SC directed that police should neither interfere nor take criminal action against adult and consenting sex workers

VIJAYAWADA: In 2018, police arrested a woman named Shakeela from a brothel in Vijayawada with a customer and booked her under the Immoral Trafficking Prevention Act (ITPA). The police let the customer go and took her mobile phones, money and other belongings. They didn’t bring the ‘seizure’ of materials to the notice of the court and the woman lost her belongings.

Another woman, Sulochana, was caught from a hotel room in Vijayawada with a customer in the same year and the police shifted her to the police station and reportedly kept her for four days in violation of rules. Later, they produced her before the court saying that they had taken her into custody just the day before.

In 2021, a woman named Maya was arrested from her house with a customer and she was booked under the ITPA. After completion of the court process, she was shifted to a shelter home. Her lawyer allegedly charged her `50,000 to come out of the shelter home.Such harassments of sex workers by police are coming to an end with recent Supreme Court verdict that recognised prostitution as a profession.

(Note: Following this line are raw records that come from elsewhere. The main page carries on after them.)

(* ===== verification/TaskAnchor.v ===== *)
(** The authority of one task (agent-runtime/task.rs): its anchor with constraints,
    acceptance criteria and receipts, its tool requirements, their validation and
    normal form, field-level patches, and the projection of root claims.

    Serde's decoding of legacy rows is not modelled: criteria are the structured form. *)

From stdpp Require Import sorting.
From S2P Require Import Prelude Text Digest Jcs Operation OutputBroker Capability Artifact ToolFacts Execution.

Definition MAX_TASK_TOOL_REQUIREMENTS : nat := 32.
Definition MAX_TOOL_REQUIREMENT_NAME_CHARS : nat := 96.
Definition MAX_TOOL_REQUIREMENT_REASON_CHARS : nat := N.to_nat 160.
Definition MAX_TASK_ANCHOR_TEXT_CHARS : nat := N.to_nat 2000.
Definition MAX_TASK_ANCHOR_LIST_ITEMS : nat := 32.
Definition MAX_TASK_ANCHOR_CLAIMS : nat := 32.
Definition MAX_TASK_ANCHOR_CHANGED_FIELDS : nat := 8.
Definition MAX_ANCHOR_ROOT_CLAIMS : nat := 64.

Definition invalid_request {A} (message : text) : AgentResult A := Err (InvalidRequest message).

(** A loop of early returns. *)
Fixpoint check_all {A} (f : A -> AgentResult unit) (l : list A) : AgentResult unit :=
  match l with
  | [] => Ok tt
  | x :: l => let? _ := f x in check_all f l
  end.

(** [windows(2).any(f)]. *)
Fixpoint any_adjacent {A} (f : A -> A -> bool) (l : list A) : bool :=
  match l with
  | x :: ((y :: _) as l') => f x y || any_adjacent f l'
  | _ => false
  end.

(** ** Tool requirements *)

Inductive ToolSurfaceDemand : Type := KeepReady | PreferSurface | MustSurface.

#[export] Instance ToolSurfaceDemand_eq_dec : EqDecision ToolSurfaceDemand.
Proof. solve_decision. Defined.

Record ToolSurfaceRequirement : Type := {
  sr_tool_name : text;
  sr_demand : ToolSurfaceDemand;
  sr_reason : text;
}.

#[export] Instance ToolSurfaceRequirement_eq_dec : EqDecision ToolSurfaceRequirement.
Proof. solve_decision. Defined.

Record TaskToolRequirementSet : Type := {
  tr_revision : N;
  tr_entries : list ToolSurfaceRequirement;
}.

Definition default_requirements : TaskToolRequirementSet := {| tr_revision := 0; tr_entries := [] |}.

Definition check_requirement (r : ToolSurfaceRequirement) : AgentResult unit :=
  let name_chars := length (sr_tool_name r) in
  if (name_chars =? 0) || (MAX_TOOL_REQUIREMENT_NAME_CHARS <? name_chars)
  then invalid_request (txt "tool-requirement name has " ++ usize_text name_chars ++ txt " chars (allowed 1..=96)")
  else if negb (forallb domain_char (sr_tool_name r))
  then invalid_request (txt "tool-requirement name '" ++ sr_tool_name r ++ txt "': only [A-Za-z0-9._:-] are allowed")
  else if MAX_TOOL_REQUIREMENT_REASON_CHARS <? length (sr_reason r)
  then invalid_request (txt "tool requirement '" ++ sr_tool_name r ++ txt "' has a "
                          ++ usize_text (length (sr_reason r)) ++ txt "-char reason, above the 160 cap")
  else Ok tt.

Definition requirement_order (a b : ToolSurfaceRequirement) : Prop := text_order (sr_tool_name a) (sr_tool_name b).

#[export] Instance requirement_order_dec : RelDecision requirement_order.
Proof. intros a b. unfold requirement_order. apply _. Defined.

(** The first adjacent pair of equal names. *)
Fixpoint duplicate_name (l : list ToolSurfaceRequirement) : option text :=
  match l with
  | x :: ((y :: _) as l') =>
      if bool_decide (sr_tool_name x = sr_tool_name y) then Some (sr_tool_name x) else duplicate_name l'
  | _ => None
  end.

Definition normalize_tool_requirements (entries : list ToolSurfaceRequirement) :
    AgentResult (list ToolSurfaceRequirement) :=
  if MAX_TASK_TOOL_REQUIREMENTS <? length entries
  then invalid_request (txt "task declares " ++ usize_text (length entries)
                          ++ txt " tool requirements, above the 32 cap")
  else
    let? _ := check_all check_requirement entries in
    let entries := merge_sort requirement_order entries in
    match duplicate_name entries with
    | Some duplicate =>
        invalid_request (txt "task declares tool requirement '" ++ duplicate ++ txt "' more than once")
    | None => Ok entries
    end.

Definition validate_tool_requirement_set (r : TaskToolRequirementSet) : AgentResult unit :=
  let? normalized := normalize_tool_requirements (tr_entries r) in
  if negb (bool_decide (normalized = tr_entries r))
  then invalid_request (txt "task tool requirements are not normalized by tool name")
  else if (tr_revision r =? 0)%N && negb (bool_decide (tr_entries r = []))
  then invalid_request (txt "task tool requirements at revision 0 must be empty")
  else Ok tt.

(** ** The anchor *)

Inductive TaskCompletionPolicy : Type := OperatorClosureOnly | EvidenceRequired.

#[export] Instance TaskCompletionPolicy_eq_dec : EqDecision TaskCompletionPolicy.
Proof. solve_decision. Defined.

Record AcceptanceCriterion : Type := {
  ac_description : text;
  ac_coverage_domain : text;
  ac_domain_declaration_revision : N;
  ac_domain_source_digest : text;
}.

#[export] Instance AcceptanceCriterion_eq_dec : EqDecision AcceptanceCriterion.
Proof. solve_decision. Defined.

Definition criterion_declared (description : text) (d : VerificationCoverageDeclaration) : AcceptanceCriterion :=
  {| ac_description := description; ac_coverage_domain := vd_domain_id d;
     ac_domain_declaration_revision := vd_declaration_revision d;
     ac_domain_source_digest := vd_source_digest d |}.

Definition view_line (c : AcceptanceCriterion) : text :=
  if bool_decide (ac_coverage_domain c = []) then ac_description c
  else ac_description c ++ txt " (requires domain " ++ ac_coverage_domain c ++ txt ")".

Record AcceptanceCoverage : Type := {
  cov_task_id : option N;
  cov_verification_revision : N;
  cov_criterion_index : N;
  cov_coverage_domain : text;
  cov_domain_declaration_revision : N;
  cov_domain_source_digest : text;
  cov_directive_revision : N;
  cov_workspace_revision : N;
  cov_verification_identity : text;
}.

#[export] Instance AcceptanceCoverage_eq_dec : EqDecision AcceptanceCoverage.
Proof. solve_decision. Defined.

In a significant order recognising sex work as a “profession” whose practitioners are entitled to dignity and equal protection under law, the Supreme Court on Thursday directed that police should neither interfere nor take criminal action against adult and consenting sex workers.Many organisations welcomed the landmark judgement of the Apex Court, stating that it will end exploitation of sex workers by police

Speaking to TNIE, P Rajani, vice-president of Vimukti, a State level forum of sex workers and survivors of human trafficking, said in every case related to the prostitution, the brothel house organisers would get bail in a week, but the victim will remain in shelter homes like Swadhaar and Ujjawala homes for months. This injustice came to an end with the Supreme Court order, she said.

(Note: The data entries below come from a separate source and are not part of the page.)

Lemma stamped_change id base boundary t a new changed au :
  is_open t = true -> tk_id t = id -> an_revision (tk_anchor t) = base ->
  changed = anchor_changed_fields (tk_anchor t) a ->
  (au = false <-> boundary = false /\ same_authority (tk_anchor t) a) ->
  stamp_revisions id base (tk_anchor t) changed au a = Ok new ->
  anchor_change id base boundary t new au.
Proof.
  intros Hopen Hid Hbase -> Hau H. apply stamp_inv in H as (H1 & H2 & H3 & H4 & H5).
  assert (Hsc : same_content (tk_anchor t) new <-> same_content (tk_anchor t) a) by (rewrite H5; by destruct a).
  assert (Hsa : same_authority (tk_anchor t) new <-> same_authority (tk_anchor t) a) by (rewrite H5; by destruct a).
  split; try done.
  - rewrite Hsc, <- changed_none_exact. exact H1.
  - rewrite Hsc, <- changed_none_exact. exact H2.
  - by rewrite Hsa.
Qed.

Lemma at_revision_inv id what current base : at_revision id what current base = Ok tt -> current = base.
Proof. unfold at_revision. destruct (N.eqb_spec current base); [done|]. done. Qed.

Lemma replace_anchor_plan id base a m plan rev changed :
  prepare_replace_anchor id base a m = Ok (plan, rev, changed) -> exists t new au,
  plan = PlanReplaceAnchor id new au /\ t ∈ tm_tasks m /\ anchor_change id base false t new au /\
  rev = an_revision new /\ receipts_kept (tk_anchor t) new /\ changed = anchor_changed_fields (tk_anchor t) new.
Proof.
  unfold prepare_replace_anchor. intros H. apply result_bind_Ok in H as (t & Ht & H).
  apply open_task_inv in Ht as (Ht & Hid & Hopen). apply result_bind_Ok in H as ([] & Hb & H).
  apply at_revision_inv in Hb. cbn zeta in H.
  set (a1 := set_verification_revision _ (set_revision _ a)) in *.
  apply result_bind_Ok in H as (a2 & Ha2 & H). apply result_bind_Ok in H as (a3 & Ha3 & H).
  apply result_bind_Ok in H as (new & Hnew & H). injection H as <- <- <-.
  pose proof Hnew as (_ & _ & _ & _ & Hform)%stamp_inv.
  assert (Hcf : forall x, anchor_changed_fields x new = anchor_changed_fields x a3) by (rewrite Hform; by destruct a3).
  exists t, new, (existsb is_authority_field (anchor_changed_fields (tk_anchor t) a3)).
  split; [done|]. split; [done|]. split; [|split; [done|split; [|done]]].
  - eapply stamped_change; [done..| |exact Hnew]. rewrite authority_changed_exact. tauto.
  - apply normalize_anchor_inv in Ha3 as [-> _]. unfold receipts_kept. rewrite Hform.
    unfold acceptance_boundary_changed in *.
    destruct (negb (bool_decide (an_completion_policy a1 = _)) || _) eqn:E.
    + destruct (negb _ && negb _); [done|]. injection Ha2 as <-. right. split; [done|exact E].
    + destruct (negb (bool_decide (an_acceptance_coverage a1 = _))) eqn:Ec; [done|]. injection Ha2 as <-.
      apply negb_false_iff, bool_decide_eq_true in Ec. left. rewrite <- Ec. reflexivity.
Qed.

The apex court, in its order, said sex workers should not be “arrested or penalised or harassed or victimised” whenever there is a raid on any brothel, “since voluntary sex work is not illegal and only running the brothel is unlawful”.

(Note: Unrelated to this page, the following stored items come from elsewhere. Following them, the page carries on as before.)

(* ===== verification/CompletionTheorems.v ===== *)
(** The completion decision is exact, its blockers are never dropped by the cap, and the
    record it leads to passes the checkpoint's own checks; the task part of a checkpoint
    is accepted exactly when it is well-formed. *)

From stdpp Require Import sorting.
From S2P Require Import Prelude Text Digest Jcs Operation OutputBroker Capability Artifact ToolFacts Execution Observe.
From S2P Require Import ObserveFacts ExecutionTheorems TaskAnchor Task TaskTheorems TaskCompletion.

(** ** Pushing blockers *)

(** The blockers pushed under their conditions, in order. *)
Definition pushed (rows : list (bool * CompletionBlocker)) (blockers : list CompletionBlocker) :
    list CompletionBlocker :=
  foldl (fun acc row => push_if row.1 row.2 acc) blockers rows.

Definition holding (rows : list (bool * CompletionBlocker)) : list CompletionBlocker := snd <$> List.filter fst rows.

Lemma holding_elem rows b : b ∈ holding rows <-> (true, b) ∈ rows.
Proof.
  unfold holding. rewrite list_elem_of_fmap. split.
  - intros ([c x] & -> & H). apply elem_of_filter_b in H as [H Hc]. cbn in Hc. by rewrite <- Hc.
  - intros H. exists (true, b). split; [done|]. by apply elem_of_filter_b.
Qed.

Lemma holding_cons c b rows : holding ((c, b) :: rows) = (if c then [b] else []) ++ holding rows.
Proof. by destruct c. Qed.

Lemma holding_app rows rows' : holding (rows ++ rows') = holding rows ++ holding rows'.
Proof. unfold holding. by rewrite List.filter_app, fmap_app. Qed.

Lemma length_holding rows : length (holding rows) <= length rows.
Proof. unfold holding. rewrite length_fmap. apply filter_length_le. Qed.

Lemma pushed_exact rows : forall blockers,
  NoDup (blockers ++ (snd <$> rows)) -> length blockers + length (holding rows) <= MAX_COMPLETION_BLOCKERS ->
  pushed rows blockers = blockers ++ holding rows.
Proof.
  induction rows as [|[c b] rows IH]; intros blockers Hnd Hlen.
  { unfold holding. cbn. by rewrite app_nil_r. }
  rewrite holding_cons, length_app in Hlen. cbn in Hnd.
  change (pushed ((c, b) :: rows) blockers) with (pushed rows (push_if c b blockers)).
  rewrite holding_cons. unfold push_if. destruct c; cbn [length] in Hlen.
  - assert (Hb : b ∉ blockers).
    { apply NoDup_app in Hnd as (_ & Hn & _). intros Hin. apply (Hn b Hin). by left. }
    unfold push_blocker. rewrite (proj2 (Nat.ltb_lt _ _)) by lia.
    rewrite bool_decide_eq_false_2 by done. cbn [negb andb]. rewrite IH.
    + by rewrite <- app_assoc.
    + by rewrite <- app_assoc.
    + rewrite length_app. cbn. lia.
  - rewrite IH; [done| |lia]. apply NoDup_app in Hnd as (H1 & H2 & H3). apply NoDup_cons in H3 as [_ H3].
    apply NoDup_app. split_and!; [done| |done]. intros x Hx Hx'. apply (H2 x Hx). by right.
Qed.

Lemma pushed_app rows rows' blockers : pushed (rows ++ rows') blockers = pushed rows' (pushed rows blockers).
Proof. unfold pushed. apply foldl_app. Qed.

Section readiness.
Context `{JN : JsonNumber} {JU : JsonU64} {TC : TextCrypto} {UC : UuidCodec} {DV : Directives}.

(** ** The conditions of a completion *)

Definition stale_criteria (task : TaskRecord) (ds : list VerificationCoverageDeclaration) : nat :=
  length (List.filter (fun c => negb (declarations_are_canonical ds) || negb (criterion_matches_current_declaration c ds))
            (an_acceptance_criteria (tk_anchor task))).

Definition evidence_part (task : TaskRecord) : bool :=
  negb (bool_decide (an_completion_policy (tk_anchor task) = OperatorClosureOnly))
  && negb (bool_decide (an_acceptance_criteria (tk_anchor task) = [])).

(** Each blocker with the condition it stands for, in the order they are found. *)
Definition conditions (actor_task_id : option N) (task : TaskRecord) (s : ExecutionState) (safety : CompletionSafety)
    (ds : list VerificationCoverageDeclaration) : list (bool * CompletionBlocker) :=
  let a := tk_anchor task in
  let basis := verification_basis_of task s in
  let uncovered := uncovered_criteria s task basis (declarations_are_canonical ds) ds in
  [ (negb (bool_decide (actor_task_id = Some (tk_id task))), TaskIdentityMismatch);
    (negb (bool_decide (tk_status task = Active)), TaskNotActive);
    (negb (ex_anchor_revision s =? an_revision a)%N, TaskStateStale);
    (negb (vo_spec_revision (ex_verification s) =? an_verification_revision a)%N, VerificationBasisStale);
    (bool_decide (current_trusted_verification s basis = None), VerificationNotCurrent);
    (bool_decide (an_acceptance_criteria a = []), AcceptanceUndeclared);
    (bool_decide (an_completion_policy a = OperatorClosureOnly), BlockerOperatorClosureOnly);
    (evidence_part task && (0 <? stale_criteria task ds), AcceptanceDeclarationStale (to_u32 (stale_criteria task ds)));
    (evidence_part task && (0 <? length uncovered), AcceptanceUncovered (to_u32 (length uncovered)));
    (negb (bool_decide (an_open_loops a = [])), OpenLoops (to_u32 (length (an_open_loops a))));
    ((0 <? open_obligation_count s)%N, ExecutionObligations (N.min (open_obligation_count s) u32_max));
    ((0 <? unresolved_failed_command_count s)%N, FailedCommands (N.min (unresolved_failed_command_count s) u32_max));
    (cs_recovery_required safety, BlockerRecoveryRequired);
    (cs_cancel_cleanup_pending safety, CancelCleanupPending);
    (cs_operation_in_flight safety, OperationInFlight);
    (cs_pending_tool_work safety, PendingToolWork);
    ((0 <? cs_required_context_misses safety)%N, RequiredContextUnavailable (cs_required_context_misses safety)) ].

Lemma conditions_distinct actor task s safety ds : NoDup (snd <$> conditions actor task s safety ds).
Proof.
  unfold conditions. cbn [fmap list_fmap snd].
  repeat (apply NoDup_cons; split;
    [intros H; repeat (apply elem_of_cons in H as [H|H]; [discriminate H|]); by apply not_elem_of_nil in H|]).
  constructor.
Qed.

Lemma conditions_fit actor task s safety ds :
  length (holding (conditions actor task s safety ds)) <= MAX_COMPLETION_BLOCKERS.
Proof.
  assert (Hdrop : forall rows1 b rows2, length rows1 + length rows2 <= MAX_COMPLETION_BLOCKERS ->
    length (holding (rows1 ++ (false, b) :: rows2)) <= MAX_COMPLETION_BLOCKERS).
  { intros rows1 b rows2 Hle. unfold holding. rewrite length_fmap, List.filter_app, length_app. cbn [List.filter fst].
    pose proof (filter_length_le fst rows1). pose proof (filter_length_le fst rows2). lia. }
  unfold conditions, evidence_part.
  destruct (bool_decide (an_completion_policy (tk_anchor task) = OperatorClosureOnly)); cbn [negb andb].
  - match goal with |- length (holding (?r1 :: ?r2 :: ?r3 :: ?r4 :: ?r5 :: ?r6 :: ?r7 :: (false, ?b) :: ?rest)) <= _ =>
      apply (Hdrop [r1; r2; r3; r4; r5; r6; r7] b rest) end. by apply Nat.leb_le.
  - match goal with |- length (holding (?r1 :: ?r2 :: ?r3 :: ?r4 :: ?r5 :: ?r6 :: (false, ?b) :: ?rest)) <= _ =>
      apply (Hdrop [r1; r2; r3; r4; r5; r6] b rest) end. by apply Nat.leb_le.
Qed.

(** What the last step adds to the blockers it is given. *)
Definition safety_rows (safety : CompletionSafety) : list (bool * CompletionBlocker) :=
  [ (cs_recovery_required safety, BlockerRecoveryRequired);
    (cs_cancel_cleanup_pending safety, CancelCleanupPending);
    (cs_operation_in_flight safety, OperationInFlight);
    (cs_pending_tool_work safety, PendingToolWork) ].

Lemma acceptance_pushed s task basis ds blockers :
  (acceptance_blockers s task basis ds blockers).1 =
  pushed [ (bool_decide (an_acceptance_criteria (tk_anchor task) = []), AcceptanceUndeclared);
           (bool_decide (an_completion_policy (tk_anchor task) = OperatorClosureOnly), BlockerOperatorClosureOnly);
           (evidence_part task && (0 <? stale_criteria task ds), AcceptanceDeclarationStale (to_u32 (stale_criteria task ds)));
           (evidence_part task && (0 <? length (uncovered_criteria s task basis (declarations_are_canonical ds) ds)),
            AcceptanceUncovered (to_u32 (length (uncovered_criteria s task basis (declarations_are_canonical ds) ds)))) ] blockers.
Proof.
  unfold acceptance_blockers, evidence_part, stale_criteria. cbn zeta. cbn [pushed foldl fst snd].
  destruct (bool_decide (an_completion_policy _ = _)), (bool_decide (an_acceptance_criteria _ = [])); reflexivity.
Qed.

Lemma readiness_blockers intent actor task s safety ds :
  rd_blockers (derive_completion_readiness intent actor (Some task) (Some s) safety ds) =
  holding (conditions actor task s safety ds).
Proof.
  pose proof (pushed_exact (conditions actor task s safety ds) [] (conditions_distinct actor task s safety ds)
    (conditions_fit actor task s safety ds)) as Hp. rewrite app_nil_l in Hp. rewrite <- Hp.
  unfold derive_completion_readiness.
  pose proof (acceptance_pushed s task (verification_basis_of task s) ds) as Ha.
  set (b5 := push_if (bool_decide (current_trusted_verification s (verification_basis_of task s) = None))
    VerificationNotCurrent _).
  specialize (Ha b5). destruct (acceptance_blockers s task (verification_basis_of task s) ds b5) as [b9 unc].
  cbn [fst] in Ha. unfold finish_completion_readiness. cbn [rd_blockers].
  set (prefix := removelast (conditions actor task s safety ds)).
  assert (Hprefix : push_if (cs_pending_tool_work safety) PendingToolWork
      (push_if (cs_operation_in_flight safety) OperationInFlight
        (push_if (cs_cancel_cleanup_pending safety) CancelCleanupPending
          (push_if (cs_recovery_required safety) BlockerRecoveryRequired
            (push_if (0 <? unresolved_failed_command_count s)%N
              (FailedCommands (N.min (unresolved_failed_command_count s) u32_max))
              (push_if (0 <? open_obligation_count s)%N
                (ExecutionObligations (N.min (open_obligation_count s) u32_max))
                (push_if (negb (bool_decide (an_open_loops (tk_anchor task) = [])))
                  (OpenLoops (to_u32 (length (an_open_loops (tk_anchor task))))) b9)))))) = pushed prefix []).
  { rewrite Ha. reflexivity. }
  rewrite Hprefix.
  assert (Hlast : conditions actor task s safety ds = prefix ++
    [((0 <? cs_required_context_misses safety)%N, RequiredContextUnavailable (cs_required_context_misses safety))]) by done.
  clearbody prefix. rewrite Hlast, pushed_app. cbn [pushed foldl fst snd]. unfold push_if.
  destruct (0 <? cs_required_context_misses safety)%N eqn:Ec; cbn [andb]; [|done]. unfold push_blocker.
  pose proof (conditions_distinct actor task s safety ds) as Hnd. rewrite Hlast, fmap_app in Hnd.
  apply NoDup_app in Hnd as (Hnd1 & Hnd2 & _).
  pose proof (conditions_fit actor task s safety ds) as Hfit. rewrite Hlast in Hfit.
  rewrite holding_app, holding_cons, !length_app in Hfit. cbn [length] in Hfit.
  rewrite (pushed_exact prefix []) by (try exact Hnd1; cbn; lia). rewrite app_nil_l.
  rewrite bool_decide_eq_false_2; [by rewrite andb_true_r|].
  intros Hin. apply holding_elem in Hin. apply (Hnd2 (RequiredContextUnavailable (cs_required_context_misses safety))).
  - by apply (list_elem_of_fmap_2 snd) in Hin.
  - by left.
Qed.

B Pushpa, Vimukthi general Secretary, hailed the supreme court verdict, but said several of them did not come into the prostitution to make money as a profession. “Many of us were dragged into prostitution by someone else,” she said and criticised the government for not providing alternative livelihoods and organising rehabilitation programmes for sex workers. “We were forced to continue prostitution even after staying in shelter homes for a long time,” she pointed out.

Executive Committee Member of Vimukthi, M Maunika, Guntur, demanded that the government implement GO MS No. 1, 2003 as directed by the Supreme Court and asked the government to provide compensation and alternative employment for leading a dignified life. She also demanded residential education for their children to save them from prostitution.